*** DATA RECORDS ***

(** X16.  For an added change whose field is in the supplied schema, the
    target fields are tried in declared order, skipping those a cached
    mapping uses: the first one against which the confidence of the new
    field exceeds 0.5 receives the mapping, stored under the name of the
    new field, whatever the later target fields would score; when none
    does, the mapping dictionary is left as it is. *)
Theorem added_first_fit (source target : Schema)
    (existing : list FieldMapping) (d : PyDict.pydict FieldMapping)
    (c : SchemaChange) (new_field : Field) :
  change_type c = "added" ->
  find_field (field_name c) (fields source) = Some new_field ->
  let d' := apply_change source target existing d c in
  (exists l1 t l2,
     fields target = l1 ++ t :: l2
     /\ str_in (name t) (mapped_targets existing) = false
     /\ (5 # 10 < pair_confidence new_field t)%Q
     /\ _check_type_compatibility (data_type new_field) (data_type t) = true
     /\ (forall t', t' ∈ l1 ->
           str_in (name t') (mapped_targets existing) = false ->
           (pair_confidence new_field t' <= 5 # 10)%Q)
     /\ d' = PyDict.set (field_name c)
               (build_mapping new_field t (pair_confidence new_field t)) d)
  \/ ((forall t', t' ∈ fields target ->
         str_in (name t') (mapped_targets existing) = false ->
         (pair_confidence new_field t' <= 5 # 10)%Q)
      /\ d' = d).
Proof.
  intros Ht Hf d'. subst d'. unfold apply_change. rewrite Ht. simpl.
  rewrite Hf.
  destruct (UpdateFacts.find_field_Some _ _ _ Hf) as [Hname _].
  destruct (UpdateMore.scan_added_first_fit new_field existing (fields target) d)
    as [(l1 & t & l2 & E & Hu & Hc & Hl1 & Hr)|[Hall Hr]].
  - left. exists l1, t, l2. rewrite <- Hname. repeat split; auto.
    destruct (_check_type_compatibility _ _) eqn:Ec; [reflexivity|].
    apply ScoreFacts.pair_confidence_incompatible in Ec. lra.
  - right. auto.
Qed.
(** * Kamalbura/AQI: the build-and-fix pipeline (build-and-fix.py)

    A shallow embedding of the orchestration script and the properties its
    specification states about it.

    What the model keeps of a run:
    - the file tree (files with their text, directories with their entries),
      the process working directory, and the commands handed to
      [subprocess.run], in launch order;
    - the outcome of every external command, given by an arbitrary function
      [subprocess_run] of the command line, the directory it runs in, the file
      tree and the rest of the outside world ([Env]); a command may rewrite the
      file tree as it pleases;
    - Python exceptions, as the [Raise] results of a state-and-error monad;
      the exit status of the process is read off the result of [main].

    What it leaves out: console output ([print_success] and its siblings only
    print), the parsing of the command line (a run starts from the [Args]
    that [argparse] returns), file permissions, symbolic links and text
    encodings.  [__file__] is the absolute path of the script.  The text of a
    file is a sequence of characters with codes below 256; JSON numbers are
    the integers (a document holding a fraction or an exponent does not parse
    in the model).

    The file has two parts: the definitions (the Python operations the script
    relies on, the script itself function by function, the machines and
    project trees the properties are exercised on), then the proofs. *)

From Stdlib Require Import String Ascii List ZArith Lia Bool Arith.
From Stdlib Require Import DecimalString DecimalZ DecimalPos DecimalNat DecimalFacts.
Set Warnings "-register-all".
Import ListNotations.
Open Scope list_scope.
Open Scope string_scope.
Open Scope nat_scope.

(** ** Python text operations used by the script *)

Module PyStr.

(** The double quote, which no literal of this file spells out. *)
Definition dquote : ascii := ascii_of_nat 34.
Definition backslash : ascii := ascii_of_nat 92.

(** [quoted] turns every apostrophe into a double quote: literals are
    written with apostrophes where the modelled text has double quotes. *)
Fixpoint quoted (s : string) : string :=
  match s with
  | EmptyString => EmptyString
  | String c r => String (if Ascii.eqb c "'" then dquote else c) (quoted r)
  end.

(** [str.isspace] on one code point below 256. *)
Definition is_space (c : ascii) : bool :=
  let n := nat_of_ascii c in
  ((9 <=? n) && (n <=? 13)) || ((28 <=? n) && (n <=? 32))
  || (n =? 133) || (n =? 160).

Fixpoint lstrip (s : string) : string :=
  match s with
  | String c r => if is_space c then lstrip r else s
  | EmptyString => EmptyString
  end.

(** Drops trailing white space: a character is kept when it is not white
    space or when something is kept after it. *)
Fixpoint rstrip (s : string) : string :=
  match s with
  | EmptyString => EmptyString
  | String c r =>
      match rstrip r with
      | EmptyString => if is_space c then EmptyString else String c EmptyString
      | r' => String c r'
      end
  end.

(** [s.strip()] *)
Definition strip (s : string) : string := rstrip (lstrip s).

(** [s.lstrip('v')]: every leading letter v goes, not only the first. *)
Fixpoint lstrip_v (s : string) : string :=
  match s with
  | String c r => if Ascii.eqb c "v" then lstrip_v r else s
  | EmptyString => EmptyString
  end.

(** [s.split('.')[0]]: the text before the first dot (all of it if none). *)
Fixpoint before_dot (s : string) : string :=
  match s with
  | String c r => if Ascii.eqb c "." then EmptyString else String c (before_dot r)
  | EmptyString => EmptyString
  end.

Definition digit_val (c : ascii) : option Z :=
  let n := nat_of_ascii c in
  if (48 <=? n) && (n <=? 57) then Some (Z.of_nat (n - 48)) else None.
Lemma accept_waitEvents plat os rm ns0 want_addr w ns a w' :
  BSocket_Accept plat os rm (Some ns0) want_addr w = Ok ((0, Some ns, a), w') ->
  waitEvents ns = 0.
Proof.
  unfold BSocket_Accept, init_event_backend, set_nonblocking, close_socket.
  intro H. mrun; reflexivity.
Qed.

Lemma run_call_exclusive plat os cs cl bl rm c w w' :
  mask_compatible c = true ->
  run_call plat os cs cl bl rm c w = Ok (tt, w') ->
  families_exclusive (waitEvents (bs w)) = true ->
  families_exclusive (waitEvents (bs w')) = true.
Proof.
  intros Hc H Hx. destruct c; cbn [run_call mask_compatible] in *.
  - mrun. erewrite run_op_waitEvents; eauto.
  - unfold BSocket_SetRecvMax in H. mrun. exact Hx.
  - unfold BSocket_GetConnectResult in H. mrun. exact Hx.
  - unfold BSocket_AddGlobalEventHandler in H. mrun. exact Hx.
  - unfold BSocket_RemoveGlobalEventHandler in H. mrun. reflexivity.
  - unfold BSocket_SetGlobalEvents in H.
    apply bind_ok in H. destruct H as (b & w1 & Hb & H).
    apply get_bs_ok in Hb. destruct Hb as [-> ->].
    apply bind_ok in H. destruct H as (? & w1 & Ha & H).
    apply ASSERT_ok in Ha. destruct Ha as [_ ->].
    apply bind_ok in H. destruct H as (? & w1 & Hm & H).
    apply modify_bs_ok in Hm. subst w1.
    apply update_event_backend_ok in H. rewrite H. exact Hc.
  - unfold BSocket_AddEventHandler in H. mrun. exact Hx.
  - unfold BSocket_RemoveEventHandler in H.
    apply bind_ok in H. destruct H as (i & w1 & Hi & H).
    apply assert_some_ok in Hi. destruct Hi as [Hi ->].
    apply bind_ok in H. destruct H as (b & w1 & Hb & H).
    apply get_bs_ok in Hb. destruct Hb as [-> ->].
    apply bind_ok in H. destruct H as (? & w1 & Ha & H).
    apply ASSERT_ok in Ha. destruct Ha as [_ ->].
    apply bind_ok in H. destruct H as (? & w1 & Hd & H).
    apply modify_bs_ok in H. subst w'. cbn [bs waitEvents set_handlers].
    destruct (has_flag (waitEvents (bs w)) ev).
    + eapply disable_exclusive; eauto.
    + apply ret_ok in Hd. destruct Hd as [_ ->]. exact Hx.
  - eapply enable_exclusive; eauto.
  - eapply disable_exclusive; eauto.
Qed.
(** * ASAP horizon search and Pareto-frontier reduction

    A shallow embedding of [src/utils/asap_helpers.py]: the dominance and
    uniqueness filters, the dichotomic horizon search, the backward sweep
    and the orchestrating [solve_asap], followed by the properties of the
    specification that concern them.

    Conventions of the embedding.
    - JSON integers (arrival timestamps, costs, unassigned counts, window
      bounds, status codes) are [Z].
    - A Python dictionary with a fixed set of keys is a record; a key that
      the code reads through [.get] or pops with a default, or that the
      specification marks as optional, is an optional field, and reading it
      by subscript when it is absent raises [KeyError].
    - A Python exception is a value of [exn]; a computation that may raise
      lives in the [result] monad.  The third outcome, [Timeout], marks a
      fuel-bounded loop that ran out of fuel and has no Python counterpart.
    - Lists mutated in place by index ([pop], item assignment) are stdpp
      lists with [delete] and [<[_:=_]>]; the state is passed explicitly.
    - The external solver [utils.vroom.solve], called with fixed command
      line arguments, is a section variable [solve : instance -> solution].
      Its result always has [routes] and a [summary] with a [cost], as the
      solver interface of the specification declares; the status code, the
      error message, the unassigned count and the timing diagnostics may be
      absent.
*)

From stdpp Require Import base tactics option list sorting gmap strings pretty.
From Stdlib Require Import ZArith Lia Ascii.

*** End of DATA RECORDS ***
*** DATA RECORDS ***

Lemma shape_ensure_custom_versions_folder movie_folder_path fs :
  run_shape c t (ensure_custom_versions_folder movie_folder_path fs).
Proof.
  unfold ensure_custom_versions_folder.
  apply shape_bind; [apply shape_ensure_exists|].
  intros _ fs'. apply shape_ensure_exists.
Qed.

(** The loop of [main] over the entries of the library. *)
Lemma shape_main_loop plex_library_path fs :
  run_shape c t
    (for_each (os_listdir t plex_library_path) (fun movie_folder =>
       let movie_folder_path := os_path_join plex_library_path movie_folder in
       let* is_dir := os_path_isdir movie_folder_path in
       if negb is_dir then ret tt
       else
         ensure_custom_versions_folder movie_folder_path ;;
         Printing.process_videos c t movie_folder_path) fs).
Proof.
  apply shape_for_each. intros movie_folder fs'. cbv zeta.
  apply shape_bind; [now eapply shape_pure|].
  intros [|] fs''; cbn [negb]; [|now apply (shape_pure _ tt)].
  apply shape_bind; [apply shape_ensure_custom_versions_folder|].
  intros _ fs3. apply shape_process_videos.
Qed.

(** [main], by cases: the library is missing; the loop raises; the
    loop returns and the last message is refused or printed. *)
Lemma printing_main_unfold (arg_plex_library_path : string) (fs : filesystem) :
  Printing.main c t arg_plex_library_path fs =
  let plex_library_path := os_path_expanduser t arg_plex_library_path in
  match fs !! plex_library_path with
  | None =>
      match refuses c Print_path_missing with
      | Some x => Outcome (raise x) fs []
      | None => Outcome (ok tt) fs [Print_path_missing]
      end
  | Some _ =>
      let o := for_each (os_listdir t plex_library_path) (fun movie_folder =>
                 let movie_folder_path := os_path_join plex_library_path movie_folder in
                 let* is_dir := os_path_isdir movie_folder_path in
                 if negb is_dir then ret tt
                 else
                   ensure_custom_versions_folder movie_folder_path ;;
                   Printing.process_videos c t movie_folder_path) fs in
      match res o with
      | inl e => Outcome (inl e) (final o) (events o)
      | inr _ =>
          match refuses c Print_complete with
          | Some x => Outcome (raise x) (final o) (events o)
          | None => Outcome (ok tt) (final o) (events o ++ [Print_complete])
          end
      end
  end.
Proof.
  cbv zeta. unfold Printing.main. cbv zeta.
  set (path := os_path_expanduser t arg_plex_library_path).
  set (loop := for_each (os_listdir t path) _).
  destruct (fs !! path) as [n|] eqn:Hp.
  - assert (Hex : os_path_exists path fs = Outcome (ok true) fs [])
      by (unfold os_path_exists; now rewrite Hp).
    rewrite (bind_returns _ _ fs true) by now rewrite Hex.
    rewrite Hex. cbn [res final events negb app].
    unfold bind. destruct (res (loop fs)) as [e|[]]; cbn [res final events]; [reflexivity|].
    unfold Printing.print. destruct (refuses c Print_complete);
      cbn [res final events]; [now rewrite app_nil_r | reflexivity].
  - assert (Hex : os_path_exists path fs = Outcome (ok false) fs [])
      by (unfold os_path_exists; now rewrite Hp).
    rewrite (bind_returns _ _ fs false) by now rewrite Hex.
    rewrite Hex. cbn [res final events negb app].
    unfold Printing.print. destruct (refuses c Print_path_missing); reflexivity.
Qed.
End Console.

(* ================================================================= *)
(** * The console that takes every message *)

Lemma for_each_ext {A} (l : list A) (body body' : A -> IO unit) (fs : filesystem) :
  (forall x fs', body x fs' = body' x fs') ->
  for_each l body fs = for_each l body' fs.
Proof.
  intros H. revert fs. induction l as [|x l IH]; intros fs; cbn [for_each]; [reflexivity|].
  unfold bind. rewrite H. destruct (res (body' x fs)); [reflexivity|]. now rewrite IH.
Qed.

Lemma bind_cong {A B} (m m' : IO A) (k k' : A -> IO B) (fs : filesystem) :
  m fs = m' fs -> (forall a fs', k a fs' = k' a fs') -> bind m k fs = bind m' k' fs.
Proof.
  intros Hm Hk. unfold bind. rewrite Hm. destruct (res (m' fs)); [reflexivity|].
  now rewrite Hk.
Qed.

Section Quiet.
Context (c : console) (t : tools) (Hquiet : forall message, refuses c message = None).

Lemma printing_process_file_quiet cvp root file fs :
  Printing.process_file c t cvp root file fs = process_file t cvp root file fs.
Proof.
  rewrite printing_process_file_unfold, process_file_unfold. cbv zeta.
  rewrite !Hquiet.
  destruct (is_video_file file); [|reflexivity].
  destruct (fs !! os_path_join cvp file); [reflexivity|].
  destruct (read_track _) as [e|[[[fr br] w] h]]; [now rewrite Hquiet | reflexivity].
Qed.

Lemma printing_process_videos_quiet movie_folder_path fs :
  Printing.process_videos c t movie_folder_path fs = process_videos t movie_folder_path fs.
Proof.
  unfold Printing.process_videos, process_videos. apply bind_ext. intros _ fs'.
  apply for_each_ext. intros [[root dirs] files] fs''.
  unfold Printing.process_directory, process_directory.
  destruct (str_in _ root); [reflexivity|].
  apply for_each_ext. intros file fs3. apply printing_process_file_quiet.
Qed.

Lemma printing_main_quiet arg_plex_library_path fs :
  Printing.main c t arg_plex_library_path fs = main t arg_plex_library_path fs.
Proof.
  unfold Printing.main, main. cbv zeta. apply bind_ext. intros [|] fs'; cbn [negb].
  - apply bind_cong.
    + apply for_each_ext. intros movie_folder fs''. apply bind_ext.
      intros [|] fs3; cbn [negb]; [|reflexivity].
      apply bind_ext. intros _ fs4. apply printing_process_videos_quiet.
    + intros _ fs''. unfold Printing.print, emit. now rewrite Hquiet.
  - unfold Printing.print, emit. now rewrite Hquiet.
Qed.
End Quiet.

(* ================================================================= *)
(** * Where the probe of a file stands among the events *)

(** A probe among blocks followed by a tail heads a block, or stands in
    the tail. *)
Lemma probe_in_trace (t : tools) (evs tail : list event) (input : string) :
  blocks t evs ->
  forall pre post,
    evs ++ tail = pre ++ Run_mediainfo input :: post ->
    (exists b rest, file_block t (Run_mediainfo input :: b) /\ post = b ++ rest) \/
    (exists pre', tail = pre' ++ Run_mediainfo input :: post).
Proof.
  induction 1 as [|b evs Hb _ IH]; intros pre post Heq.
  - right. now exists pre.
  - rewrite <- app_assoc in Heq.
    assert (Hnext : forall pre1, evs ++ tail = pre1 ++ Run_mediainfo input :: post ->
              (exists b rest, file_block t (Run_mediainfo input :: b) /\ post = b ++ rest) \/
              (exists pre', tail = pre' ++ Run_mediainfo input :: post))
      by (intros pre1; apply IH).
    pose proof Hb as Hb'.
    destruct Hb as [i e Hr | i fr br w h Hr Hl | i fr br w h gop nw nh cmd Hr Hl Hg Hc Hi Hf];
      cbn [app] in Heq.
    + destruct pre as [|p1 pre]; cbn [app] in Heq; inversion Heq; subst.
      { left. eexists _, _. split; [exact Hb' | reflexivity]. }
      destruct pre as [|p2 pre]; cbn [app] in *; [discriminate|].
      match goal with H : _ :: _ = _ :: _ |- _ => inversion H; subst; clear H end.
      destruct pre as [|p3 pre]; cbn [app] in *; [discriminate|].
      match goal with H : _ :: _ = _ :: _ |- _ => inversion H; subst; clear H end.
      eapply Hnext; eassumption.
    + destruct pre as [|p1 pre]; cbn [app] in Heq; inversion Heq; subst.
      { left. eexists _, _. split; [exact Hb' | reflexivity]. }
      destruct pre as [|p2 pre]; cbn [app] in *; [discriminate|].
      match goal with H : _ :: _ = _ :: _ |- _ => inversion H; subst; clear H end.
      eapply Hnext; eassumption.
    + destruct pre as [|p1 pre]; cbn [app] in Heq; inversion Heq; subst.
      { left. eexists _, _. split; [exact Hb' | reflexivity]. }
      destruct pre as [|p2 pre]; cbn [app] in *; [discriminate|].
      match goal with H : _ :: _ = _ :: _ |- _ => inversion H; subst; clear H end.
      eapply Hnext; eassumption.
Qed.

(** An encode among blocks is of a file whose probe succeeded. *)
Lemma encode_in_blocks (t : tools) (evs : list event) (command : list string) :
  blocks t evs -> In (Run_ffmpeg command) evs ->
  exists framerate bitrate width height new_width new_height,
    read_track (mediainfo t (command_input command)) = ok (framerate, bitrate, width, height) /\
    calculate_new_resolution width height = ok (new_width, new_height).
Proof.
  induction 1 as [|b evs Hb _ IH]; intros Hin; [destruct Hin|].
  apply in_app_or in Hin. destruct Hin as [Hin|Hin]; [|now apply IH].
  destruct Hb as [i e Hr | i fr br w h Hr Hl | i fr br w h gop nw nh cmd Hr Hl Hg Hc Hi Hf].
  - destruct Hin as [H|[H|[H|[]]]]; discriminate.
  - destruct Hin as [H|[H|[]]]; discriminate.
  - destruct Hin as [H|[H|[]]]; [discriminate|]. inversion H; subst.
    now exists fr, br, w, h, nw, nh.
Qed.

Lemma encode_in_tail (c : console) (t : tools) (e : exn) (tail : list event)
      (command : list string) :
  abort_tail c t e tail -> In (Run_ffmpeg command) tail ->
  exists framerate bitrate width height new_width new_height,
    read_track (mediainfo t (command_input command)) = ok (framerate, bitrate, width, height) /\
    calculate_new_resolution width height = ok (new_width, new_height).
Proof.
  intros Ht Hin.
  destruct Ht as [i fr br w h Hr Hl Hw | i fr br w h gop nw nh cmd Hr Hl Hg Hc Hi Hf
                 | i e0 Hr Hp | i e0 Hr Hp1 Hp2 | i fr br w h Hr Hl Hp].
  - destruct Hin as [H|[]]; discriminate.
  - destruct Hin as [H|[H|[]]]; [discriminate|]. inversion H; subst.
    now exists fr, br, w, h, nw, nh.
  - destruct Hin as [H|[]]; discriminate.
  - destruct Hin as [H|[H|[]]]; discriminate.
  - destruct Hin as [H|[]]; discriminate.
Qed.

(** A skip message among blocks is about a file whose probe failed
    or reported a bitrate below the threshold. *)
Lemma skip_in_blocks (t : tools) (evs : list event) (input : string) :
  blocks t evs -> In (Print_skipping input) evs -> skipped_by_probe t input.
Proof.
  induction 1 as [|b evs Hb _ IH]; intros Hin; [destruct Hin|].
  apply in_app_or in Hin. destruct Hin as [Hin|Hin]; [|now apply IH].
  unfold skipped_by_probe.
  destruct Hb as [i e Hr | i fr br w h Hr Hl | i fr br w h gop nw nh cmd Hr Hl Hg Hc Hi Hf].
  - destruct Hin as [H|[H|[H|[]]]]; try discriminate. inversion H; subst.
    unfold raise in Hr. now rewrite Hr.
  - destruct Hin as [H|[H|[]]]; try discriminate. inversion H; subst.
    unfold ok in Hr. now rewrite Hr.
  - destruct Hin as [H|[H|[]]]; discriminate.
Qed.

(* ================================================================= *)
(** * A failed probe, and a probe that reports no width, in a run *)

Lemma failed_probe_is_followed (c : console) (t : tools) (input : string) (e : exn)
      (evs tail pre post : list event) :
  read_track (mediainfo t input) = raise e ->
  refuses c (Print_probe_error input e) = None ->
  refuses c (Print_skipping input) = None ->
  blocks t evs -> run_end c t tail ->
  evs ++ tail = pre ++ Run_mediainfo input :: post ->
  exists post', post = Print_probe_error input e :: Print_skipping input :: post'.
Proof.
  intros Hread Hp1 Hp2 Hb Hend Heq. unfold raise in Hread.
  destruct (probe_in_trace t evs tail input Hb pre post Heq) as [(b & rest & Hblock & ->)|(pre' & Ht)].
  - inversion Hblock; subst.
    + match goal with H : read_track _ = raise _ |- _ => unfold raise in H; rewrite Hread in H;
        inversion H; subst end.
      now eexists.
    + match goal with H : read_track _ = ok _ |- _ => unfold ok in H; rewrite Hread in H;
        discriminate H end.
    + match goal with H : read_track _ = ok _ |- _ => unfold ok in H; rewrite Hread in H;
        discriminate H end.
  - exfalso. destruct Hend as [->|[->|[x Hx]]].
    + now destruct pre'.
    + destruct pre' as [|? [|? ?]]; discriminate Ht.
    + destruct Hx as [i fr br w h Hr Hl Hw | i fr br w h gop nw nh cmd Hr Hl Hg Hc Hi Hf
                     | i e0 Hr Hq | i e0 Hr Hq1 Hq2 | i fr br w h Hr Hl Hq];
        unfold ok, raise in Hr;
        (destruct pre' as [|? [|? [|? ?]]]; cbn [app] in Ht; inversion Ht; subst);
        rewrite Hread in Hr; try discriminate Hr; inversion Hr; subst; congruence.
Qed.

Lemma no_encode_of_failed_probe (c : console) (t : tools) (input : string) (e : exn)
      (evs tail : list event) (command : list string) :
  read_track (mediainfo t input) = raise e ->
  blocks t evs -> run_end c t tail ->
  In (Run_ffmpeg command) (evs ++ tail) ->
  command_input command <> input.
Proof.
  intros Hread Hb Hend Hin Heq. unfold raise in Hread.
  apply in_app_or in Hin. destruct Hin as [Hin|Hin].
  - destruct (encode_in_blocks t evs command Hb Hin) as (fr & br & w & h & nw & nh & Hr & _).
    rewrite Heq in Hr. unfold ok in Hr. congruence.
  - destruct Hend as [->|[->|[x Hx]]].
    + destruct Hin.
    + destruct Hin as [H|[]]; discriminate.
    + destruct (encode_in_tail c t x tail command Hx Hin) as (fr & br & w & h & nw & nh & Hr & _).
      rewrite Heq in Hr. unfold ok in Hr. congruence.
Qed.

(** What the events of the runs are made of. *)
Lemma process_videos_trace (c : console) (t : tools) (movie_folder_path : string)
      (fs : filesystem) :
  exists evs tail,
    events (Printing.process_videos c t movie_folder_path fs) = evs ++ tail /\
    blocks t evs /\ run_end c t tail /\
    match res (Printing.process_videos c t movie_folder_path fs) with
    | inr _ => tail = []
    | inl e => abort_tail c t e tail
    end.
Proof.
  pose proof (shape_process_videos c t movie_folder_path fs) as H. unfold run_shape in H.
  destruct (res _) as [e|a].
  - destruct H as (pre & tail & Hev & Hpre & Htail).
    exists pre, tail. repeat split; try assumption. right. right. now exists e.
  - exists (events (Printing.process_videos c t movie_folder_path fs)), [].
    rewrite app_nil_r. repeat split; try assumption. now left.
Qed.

*** End of DATA RECORDS ***

ASSIGNED TASK
From the records above, transcribe exactly the run of lines that opens with the line holding "fields target ->" and closes with the line holding "destruct (UpdateMore.scan_added_first_fit new_field", both included.

ANSWER TO THIS TASK
  \/ ((forall t', t' ∈ fields target ->
         str_in (name t') (mapped_targets existing) = false ->
         (pair_confidence new_field t' <= 5 # 10)%Q)
      /\ d' = d).
Proof.
  intros Ht Hf d'. subst d'. unfold apply_change. rewrite Ht. simpl.
  rewrite Hf.
  destruct (UpdateFacts.find_field_Some _ _ _ Hf) as [Hname _].
  destruct (UpdateMore.scan_added_first_fit new_field existing (fields target) d)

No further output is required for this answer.